Il massacro di 460 persone in un ospedale materno di El Fasher è solo l’ultimo atto di una guerra dimenticata. In Sudan si sta consumando la più grave crisi umanitaria del nostro tempo, tra pulizie etniche, stupri sistematici e indifferenza internazionale.

L’ospedale come campo di battaglia

Nel Nord del Darfur, a El Fasher, un ospedale materno è diventato una fossa comune.

Più di 460 pazienti, medici, donne incinte, bambini sono stati uccisi dalle milizie delle Forze di Supporto Rapido (RSF). Le immagini satellitari mostrano il terreno tinto di rosso. I testimoni parlano di esecuzioni sommarie, corpi appesi agli alberi, violenze sessuali su donne e ragazze.

Non è stato un errore militare: è una scelta politica.

L’ospedale è stato preso di mira perché rappresentava ciò che la guerra odia di più — la vita, la cura, la possibilità di rinascere.

L’attacco non è un episodio isolato, ma parte di una strategia di terrore che mira a svuotare intere aree dalle popolazioni non arabe: i Fur, gli Zaghawa, i Berti. È una pulizia etnica sistematica, come ha denunciato il Laboratorio di ricerca umanitaria di Yale.

La guerra che divora il Sudan

Il Sudan è oggi la peggiore crisi umanitaria del mondo.

Oltre 12 milioni di persone sono state costrette a fuggire, 30 milioni hanno bisogno di aiuti umanitari.

Il conflitto tra le RSF di Mohamed Hamdan Dagalo (Hemeti) e l’esercito del generale al-Burhan non è solo una lotta di potere. È la frattura definitiva di un Paese già segnato da decenni di dittatura, sfruttamento e divisioni etniche alimentate da interessi esterni.

Dopo 500 giorni di assedio, la caduta di El Fasher consegna il Darfur intero ai paramilitari, con il sostegno — negato ma evidente — di mercenari e fondi provenienti dagli Emirati Arabi Uniti.

È la replica del genocidio dei primi anni 2000, quando i Janjawid, progenitori delle RSF, massacrarono centinaia di migliaia di civili. Solo che oggi, a differenza di allora, il mondo guarda altrove.

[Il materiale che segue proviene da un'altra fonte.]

Lemma jwtVerify_opaque raw k algs now :
  jwtVerify (Opaque raw) k algs now = inl JWSInvalid.
Proof. reflexivity. Qed.

Lemma jwtVerify_bad_signature h p sig now :
  alg h = "HS256"%string -> sig <> mac "HS256" key h p ->
  jwtVerify (Compact h p sig) key ["HS256"%string] now =
    inl JWSSignatureVerificationFailed.
Proof.
  intros Ha Hsig. unfold jwtVerify. rewrite Ha, HS256_allowed.
  destruct (String.eqb sig (mac "HS256" key h p)) eqn:E; [|reflexivity].
  apply String.eqb_eq in E. contradiction.
Qed.

Lemma jwtVerify_expired h p e now :
  alg h = "HS256"%string -> exp p = Some e -> e <= epoch now ->
  jwtVerify (Compact h p (mac "HS256" key h p)) key ["HS256"%string] now =
    inl JWTExpired.
Proof.
  intros Ha He Hle. unfold jwtVerify.
  rewrite Ha, HS256_allowed, String.eqb_refl, He. cbn.
  destruct (e <=? epoch now) eqn:E; [reflexivity|].
  apply Z.leb_gt in E. lia.
Qed.

(** What an accepted token looks like. *)
Lemma jwtVerify_accepts t now p :
  jwtVerify t key ["HS256"%string] now = inr p ->
  exists h, t = Compact h p (mac "HS256" key h p) /\ alg h = "HS256"%string.
Proof.
  destruct t as [h q sig|raw]; cbn; [|discriminate].
  destruct (bool_decide (alg h ∈ ["HS256"%string])) eqn:Ea; cbn;
    [|discriminate].
  apply allowed_is_HS256 in Ea.
  destruct (String.eqb sig (mac (alg h) key h q)) eqn:Es; cbn;
    [|discriminate].
  apply String.eqb_eq in Es. rewrite Ea in Es.
  intros Hp. exists h. split; [|exact Ea].
  destruct (exp q) as [e|]; [destruct (e <=? epoch now)|];
    inversion Hp; subst; reflexivity.
Qed.

Lemma verifyToken_unfold t w :
  verifyToken t w =
    match jwtVerify t key ["HS256"%string] (clock w) with
    | inr p => (Returned (session p), w)
    | inl e => (Thrown (JOSE e), w)
    end.
Proof.
  unfold verifyToken, bind, Date_now.
  destruct (jwtVerify t key ["HS256"%string] (clock w)); reflexivity.
Qed.
End CodecFacts.

(** ** Reading the session *)

Section SessionFacts.
Context `{Platform}.

Lemma getSession_no_cookie w :
  cookies w !! "session" = None -> getSession w = (Returned None, w).
Proof.
  intros Hc. unfold getSession, bind, cookies_get. rewrite Hc. reflexivity.
Qed.

Lemma getSession_cookie w c :
  cookies w !! "session" = Some c ->
  getSession w =
    if falsy (Cookie.value c) then (Returned None, w)
    else match jwtVerify (Cookie.value c) key ["HS256"%string] (clock w) with
         | inr p => (Returned (Some (session p)), w)
         | inl e => (Thrown (JOSE e), w)
         end.
Proof.
  intros Hc. unfold getSession, bind, cookies_get. rewrite Hc.
  destruct (falsy (Cookie.value c)); [reflexivity|].
  rewrite verifyToken_unfold.
  destruct (jwtVerify (Cookie.value c) key ["HS256"%string] (clock w));
    reflexivity.
Qed.

(** Reading the session changes nothing. *)
Lemma getSession_reads w : snd (getSession w) = w.
Proof.
  destruct (cookies w !! "session") as [c|] eqn:Hc.
  - rewrite (getSession_cookie w c Hc).
    destruct (falsy (Cookie.value c)); [reflexivity|].
    destruct (jwtVerify (Cookie.value c) key ["HS256"%string] (clock w));
      reflexivity.
  - rewrite (getSession_no_cookie w Hc). reflexivity.
Qed.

Il silenzio della comunità internazionale

L’ONU parla di “orrore”, ma resta paralizzata. L’Unione Africana non trova un’unica voce. Gli Stati Uniti condannano, ma non intervengono. L’Europa si limita a finanziare i campi profughi nei Paesi vicini, nella speranza che i disperati non arrivino sulle sue coste.

Il risultato è un vuoto di potere dove prosperano i signori della guerra, le milizie etniche e gli interessi stranieri.

Nel frattempo, i civili vengono affamati, le città rase al suolo, gli ospedali bombardati.

La guerra in Sudan è diventata una guerra senza testimoni, dove ogni silenzio vale più di mille complicità.

L’umanità sequestrata

Colpire un ospedale materno è colpire la vita nel suo momento più fragile.

È una dichiarazione di dominio: “possiamo decidere chi nasce e chi muore”.

È questo il linguaggio del terrore contemporaneo, in cui la violenza non serve solo a vincere militarmente, ma a distruggere moralmente la società che resiste.

I corpi ammucchiati di El Fasher, le madri in fuga con i neonati, i medici uccisi perché curavano, raccontano più di qualsiasi rapporto ONU: raccontano la dissoluzione dell’idea stessa di diritto umanitario.

Eppure il Sudan non è un’anomalia. È il simbolo di una globalizzazione del disordine, dove le guerre periferiche diventano strutturali e la vita civile diventa un bersaglio.

Il prezzo dell’indifferenza

Nel 2004, la parola Darfur suscitava indignazione e campagne internazionali. Oggi non fa più notizia.

L’attenzione del mondo è occupata da Gaza, dall’Ucraina, da Taiwan.

Ma ogni guerra dimenticata prepara il terreno per la prossima.

Il collasso del Sudan destabilizza il Corno d’Africa, apre corridoi ai trafficanti, minaccia l’Egitto, e spinge nuovi flussi di profughi verso l’Europa.

Ignorare El Fasher non è solo disumano: è miope. Perché il vuoto lasciato dall’indifferenza sarà presto riempito da altre forze, altre guerre, altre fiamme.

Il grido che non arriva

L’attacco all’ospedale materno di El Fasher non è soltanto una tragedia locale: è un punto di non ritorno morale.

Quando curare diventa un atto di guerra, l’umanità ha già perso.

E quando i cadaveri si contano a centinaia, ma non si contano più le parole di condanna, significa che la barbarie ha vinto anche nel linguaggio.

Il Sudan sta morendo in silenzio.

E il silenzio, ancora una volta, è il complice più fedele dei carnefici.